The Stuff Between the Galaxies

What is It?

This computer simulation by Matt Hall (NCSA) and Eric Hallman (Univ. Colorado) shows the warm-hot intergalactic medium (blue) that runs along filaments between galaxies and galaxy clusters.  (Click to biggify.)
This computer simulation by Matt Hall (NCSA) and Eric Hallman (Univ. Colorado) shows the warm-hot intergalactic medium (blue) that runs along filaments between galaxies and galaxy clusters. (Click to biggify.)

Living in a galaxy is like living in a big city.  There’s always something going on, there’s always somebody around. Even if you live out in the country, you’re still not that far from the nearest neighbor or town or burg or hamlet. But, let’s say you lived out in the desert, hundreds of kilometers from anything. You’d be surrounded by nothing, right?

Well, not exactly. It depends on how you define “nothing.”  If you think that a lack of towns or neighbors means there’s nothing out there, that’s one way to think of it. But, you’d still have sand and plants and animals surrounding you. They’re not in your social set, but that doesn’t  mean they don’t exist.

The same thing goes for galaxies and the space between them.  That space may look empty, but it’s  not.  Our galaxy is part of a cluster of galaxies called the Local Group.  The space between our galaxy and the ones next door is filled with material even though (to us with visible-light eyes) it looks like it’s empty.

While you may have heard that there’s a dark matter halo out there surrounding the Milky Way, there’s also regular old baryonic matter.

How do we know this?

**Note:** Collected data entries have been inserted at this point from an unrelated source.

(** C21. When the web application trusts the gateway, they speak of the same
    market: the address configured in the web application is the one the
    gateway reports, the one the indexer started with the same variables reads
    the events of, and, where the manifest names a market, the one the gateway
    works on; and the cursor it last read is as young as the trust requires. *)
Theorem trusted_gateway_reads_this_market env m MARKET t now cursor pauseAnswer sample pauses counts cached :
  let h := (gatewayHealth env (resolvedManifest env m) now cursor pauseAnswer sample pauses counts).1.1 in
  gatewayServesThisMarket MARKET t (healthAnswer h) None = (true, cached) ->
  MARKET <> ""%string /\ reported env m "market" = MARKET
  /\ (exists c, cursor = inr (Some c) /\ ageSeconds now (IndexerHandlers.updatedAt c) <= MAX_INDEXER_LAG_SECONDS)
  /\ ("market"%string ∈ (m_contracts m).*1 -> addressIn (resolvedManifest env m) "market" = Some MARKET)
  /\ (forall c cs, bootIndexer env (Ok m) = inr (c, cs) -> marketContract cs = MARKET).
Proof.
  intros h Hg. destruct (fresh_verdict MARKET t (healthAnswer h) None) as [(? & ? & [=] & _)|(v & Hv & Hs)].
  rewrite Hv in Hg. injection Hg as -> _. destruct (Hs eq_refl) as (Hne & lag & Hans & Hlag). clear Hs Hv.
  assert (healthAnswer h = HealthBody (Some (reported env m "market")) (ledgerAgeSeconds (indexerBlock now cursor))) as Hh.
  { unfold h, gatewayHealth, healthAnswer. destruct (pauseState _ _ _ _ _), (countsBlock _ _ _ _). cbn [fst gh_contracts gh_indexer].
    rewrite <- reported_resolved, <- resolvedContract_reported. reflexivity. }
  rewrite Hh in Hans. injection Hans as Hm Hage. split; [done|]. split; [done|]. split.
  { unfold indexerBlock in Hage. destruct cursor as [e|[c|]]; try done. exists c. split; [done|]. cbn in Hage. injection Hage as ->. done. }
  split.
  - intros Hin. rewrite addressIn_resolved. rewrite <- Hm. unfold reported. destruct (addressIn m "market") as [a|] eqn:Ha; [done|].
    by apply addressIn_None in Ha.
  - intros c cs. unfold bootIndexer, loadIndexerConfig, indexerContracts, Ok. destruct (given (env "DATABASE_URL")); [|done]. cbn [ic_contracts ic_rpcUrls].
    destruct (getContract env m "market") as [e|a] eqn:Hgm; [done|]. apply getContract_reported in Hgm as [Hgm _].
    destruct (optionalContract env m "vaultFactory") as [|vf]; [done|]. destruct (optionalContract env m "referral") as [|rf]; [done|].
    destruct (optionalContract env m "vault") as [|lp]; [done|]. intros Hb.
    destruct (getRpcUrls env _) as [|u us]; [done|]. destruct (existsb _ _); [done|]. injection Hb as _ <-. cbn. by rewrite <- Hgm.
Qed.

(** ** Concrete runs *)

(** A ledger with one market traded, and one entry that is no tuple of sizes. *)
Definition someLedger : gmap DataKey Native :=
  <[exposureKey "BTC" := NArr [NBig 5; NBig 700; NBig 3; NBig 200]]>
  (<[exposureKey "ETH" := NOther]> (<[countKey "OpenPositionCount" := NNum 4]> ∅)).

#[local] Instance ledgerRpc : ReaderRpc := {|
  getLedgerEntries := fun _ keys => Ok {| entries := Some (omap (fun k => (fun v => (k, v)) <$> someLedger !! k) keys); latest := Some 77 |};
  simulate := fun _ _ _ => Ok SimNothing; getAccount := fun _ => Ok 1 |}.

Lemma ledgerRpc_answers market : answersFrom someLedger market.
Proof.
  intros keys r [= <-] k v. cbn [entries default from_option]. unfold id. rewrite list_elem_of_omap. split.
  - intros (k' & Hk & H). destruct (someLedger !! k') as [w|] eqn:Hw; [|done]. cbn in H. injection H as -> ->. done.
  - intros [Hk Hv]. exists k. by rewrite Hv.
Qed.

(** The malformed entry reads as no open interest at all. *)
Example malformed_exposure_is_zero :
  match readAssetExposure "CMARKET" ["BTC"; "ETH"; "XLM"]%string with
  | inr (x, l) => x !! "BTC"%string = Some (700, 200) /\ x !! "ETH"%string = Some (0, 0) /\ x !! "XLM"%string = Some (0, 0) /\ l = Some 77
  | inl _ => False
  end.
Proof. vm_compute. by split_and!. Qed.

Lemma exposure_is_the_ledgers_witness : exists x l, readAssetExposure "CMARKET" ["BTC"; "ETH"]%string = inr (x, l) /\ x !! "BTC"%string = Some (700, 200).
Proof.
  destruct (readAssetExposure "CMARKET" ["BTC"; "ETH"]%string) as [e|[x l]] eqn:Hr; [vm_compute in Hr; discriminate Hr|].
  exists x, l. split; [reflexivity|].
  etransitivity; [apply (exposure_is_the_ledgers someLedger "CMARKET" ["BTC"; "ETH"]%string x l (ledgerRpc_answers _) Hr); [by left|reflexivity]|vm_compute; reflexivity].
Defined.

Lemma drift_compares_the_ledger_witness :
  drift (sampleCounts (Some (120, readOpenCounts "CMARKET")) (Some "CMARKET"%string) (Ok 4)) = Some false.
Proof.
  destruct (drift_compares_the_ledger someLedger "CMARKET" (Some "CMARKET"%string) 120 (Ok 4) (ledgerRpc_answers _)) as [H _].
  apply H. split; [split_and!; [reflexivity|eexists; vm_compute; reflexivity|eexists; vm_compute; reflexivity|eexists; vm_compute; reflexivity]|].
  exists 4. split; vm_compute; reflexivity.
Defined.

Lemma trusted_gateway_reads_this_market_witness : addressIn (resolvedManifest (vars prodVars) deployedManifest) "market" = Some "CMARKET2"%string.
Proof.
  destruct (trusted_gateway_reads_this_market (vars prodVars) deployedManifest "CMARKET2" 0 1000000
    (Ok (Some {| lastLedger := 9; lastPagingToken := None; IndexerHandlers.updatedAt := 950000 |})) (Err "absent"%string)
    (sampleCounts None None (Ok 0)) ∅ ∅ (Some (0, true))) as (_ & _ & _ & H & _); [vm_compute; reflexivity|].
  apply H. left.
Defined.
(* ===== verification/ApiAccount.v ===== *)
(** * The account routes and the open positions of the gateway

    api/src/routes/account.ts, positions.ts and the queue route of adl.ts, as
    functions on the archive rows and the positions projection. A table is the
    list of its rows in any order. *)

From stdpp Require Import sorting.
From S2P Require Import Prelude JsText IndexerEvents IndexerDb IndexerHandlers ApiEvents ApiStats ApiBoard ApiSockets ApiAccess ApiVaults ApiCapacity.
Open Scope Z_scope.
Open Scope js_scope.

(** ** routes/account.ts *)

(** [payload_json ->> 'trader'] of any event: the fields of the pool's events
    are read by name. *)
Definition lpTrader (b : LpVaultBody) : option string :=
  match List.find (fun f => String.eqb f.1 "trader") (lp_fields b) with
  | Some (_, NStr s) => Some s
  | _ => None
  end.

Definition traderText (b : EventBody string) : option string :=
  match b with LpVaultEvent l => lpTrader l | _ => traderCol b end.

Definition namesTrader (owner : string) (r : EventRow) : bool :=
  match traderText (payload r) with Some t => String.eqb t owner | None => false end.

Definition POSITION_TOPICS : list string := ["position_opened"; "position_closed"; "position_liquidated"]%string.
Definition ORDER_TOPICS : list string := ["order_placed"; "order_executed"; "order_cancelled"]%string.

(** The newest rows that pass a test. *)
Definition newest (n : nat) (keep : EventRow -> bool) (rows : list EventRow) : list EventRow :=
  take n (merge_sort newer (bfilter keep rows)).

(** GET /v1/account/me *)
Definition me (u : User) : string * KeyTier * string := (owner u, tier u, keyId u).

(** GET /v1/account/me/events *)
Definition myEvents (db : DbAnswer (list EventRow)) (who : string) (topic_ : option string) (beforeTs limit : option Z) : Result (list EventRow) :=
  orEmpty [] db (newest (clampLimit 500 50 limit) (fun r =>
    namesTrader who r && givenText topic_ (topic r) && olderThan closeTs beforeTs r)).

(** [traderEventsSql] *)
Definition traderEvents (topics : list string) (who : string) (beforeTs : option Z) (n : nat) : list EventRow -> list EventRow :=
  newest n (fun r => namesTrader who r && topicIn topics r && olderThan closeTs beforeTs r).

(** A row of the positions table, with its id. *)
Definition StoredPosition : Type := Z * PositionRow.
Definition openedAt (r : StoredPosition) : Z := p_opened_at r.2.

(** GET /v1/account/me/positions: either statement may find no table. *)
Definition myPositions (positions : DbAnswer (list StoredPosition)) (events : DbAnswer (list EventRow)) (who : string)
  : Result (list StoredPosition * list EventRow) :=
  match positions, events with
  | Answer (inl e), _ => Err e
  | MissingTable, _ => Ok ([], [])
  | Answer (inr _), Answer (inl e) => Err e
  | Answer (inr _), MissingTable => Ok ([], [])
  | Answer (inr rows), Answer (inr es) =>
      Ok (merge_sort (laterRow openedAt) (bfilter (fun r => String.eqb (p_trader r.2) who) rows), traderEvents POSITION_TOPICS who None 200 es)
  end.

(** GET /v1/account/me/orders *)
Definition myOrders (db : DbAnswer (list EventRow)) (who : string) (beforeTs limit : option Z) : Result (list EventRow) :=
  orEmpty [] db (traderEvents ORDER_TOPICS who beforeTs (clampLimit 500 500 limit)).

(** ** routes/positions.ts *)

Definition GLOBAL_POSITIONS_LIMIT : nat := 200.
Definition TRADER_POSITIONS_LIMIT : nat := 500.
Lemma nearest_even_ge n d k : 0 < d -> k * d <= n -> k <= nearest_even n d.
Proof.
  intros Hd Hn. unfold nearest_even.
  assert (k <= n / d) by (apply Z.div_le_lower_bound; lia).
  repeat match goal with |- context [if ?b then _ else _] => destruct b eqn:? end; lia.
Qed.

Lemma pow2_pos t : 0 <= t -> 0 < 2 ^ t.
Proof. intros. apply Z.pow_pos_nonneg; lia. Qed.

(** The shift of [round_pos]: zero, or the place of the leading bit
    less 52. *)
Lemma shift_cases n d :
  0 <= n -> 0 < d ->
  let X := n * one / d in
  let sh := Z.max 0 (Z.log2 X - 52) in
  0 <= sh /\ (sh = 0 \/ (0 < sh /\ 2 ^ (sh + 52) <= X)).
Proof.
  intros Hn Hd X sh. split; [lia|].
  destruct (Z.le_gt_cases (Z.log2 X - 52) 0) as [H|H]; [left; lia|right].
  split; [lia|]. replace (sh + 52) with (Z.log2 X) by lia.
  apply Z.log2_spec. destruct (Z.le_gt_cases X 0) as [H0|H0]; [|lia].
  rewrite (Z.log2_nonpos X H0) in H. lia.
Qed.

(** A value [a * 2^t] with [a] below 2^53 is a [float64]; rounding
    does not cross it. *)
Lemma round_pos_le n d a t :
  0 <= n -> 0 < d -> 0 <= a < 2 ^ 53 -> 0 <= t ->
  n * one <= a * 2 ^ t * d -> round_pos n d <= a * 2 ^ t.
Proof.
  intros Hn Hd Ha Ht H. unfold round_pos.
  destruct (shift_cases n d Hn Hd) as [Hsh [Hz|[Hp HX]]]; cbv zeta in *.
  - rewrite Hz. change (2 ^ 0) with 1. rewrite !Z.mul_1_r.
    apply nearest_even_le; [lia|exact H].
  - set (sh := Z.max 0 (Z.log2 (n * one / d) - 52)) in *.
    set (X := n * one / d) in *.
    assert (X <= a * 2 ^ t) as HXa.
    { subst X. apply Z.div_le_upper_bound; lia. }
    assert (sh <= t) as Hle.
    { destruct (Z.le_gt_cases sh t) as [?|Hgt]; [assumption|exfalso].
      assert (2 ^ t * 2 ^ 53 <= 2 ^ (sh + 52)).
      { rewrite <- Z.pow_add_r by lia. apply Z.pow_le_mono_r; lia. }
      pose proof (pow2_pos t Ht). nia. }
    pose proof (pow2_pos sh ltac:(lia)) as Hs.
    replace t with ((t - sh) + sh) in * by lia.
    rewrite Z.pow_add_r in * by lia.
    rewrite Z.mul_assoc.
    apply Z.mul_le_mono_nonneg_r; [lia|].
    apply nearest_even_le; [nia|]. lia.
Qed.

Lemma nearest_even_nonneg n d : 0 <= n -> 0 < d -> 0 <= nearest_even n d.
Proof. intros. apply (nearest_even_ge n d 0); lia. Qed.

Bruce Dorminey, who writes for ScienceNow Daily News, sent me an article he wrote about a detection of regular matter between galaxies that was done using x-rays.

How so?  As light travels through the intergalactic medium, it encounters “stuff” — atoms of gases in clouds.  As light from more distant objects runs through those clouds, some of it is absorbed by the material.  We can actually see the fingerprints of this absorption when we look at that light through a spectrograph.

It turns out that these clouds are likely absorbing x-rays (which are also part of the electromagnetic spectrum). David Buote of the University of California at Irvine and a group of astronomers used the Chandra X-ray observatory and the European Space Agency’s XMM-Newton observatory to look at a portion of an object called the Sculptor Wall, part of a large collection of galaxies that lie about 400 million light-years away.  They were specifically looking for the fingerprints of O VII — oxygen that has been stripped of five of its eight electrons.  This O VII is part of what astronomers call the “warm-hot intergalactic medium” — a sort of rarefied plasma that absorbs various wavelengths of light, including x-rays.  Buote and his colleagues are saying that there’s an excellent chance that their discovery will hold up and that they have found another way to probe the matter that exists in the intergalactic medium. Their research will be published in the April 20th issue of Astrophysical Journal.

Astronomers have long known that the intergalactic void wasn’t completely empty, but this new work shows us what’s filling it in some places. It has pretty important implications for how we understand what astronomers call the “large-scale structure of the universe.”  This is because we are still trying to understand just how matter is distributed — whether it’s regular matter or dark matter.  In the long term, astronomers use studies like this to model just how galaxies are formed and how the universe has evolved since it began 13.7 billion years ago.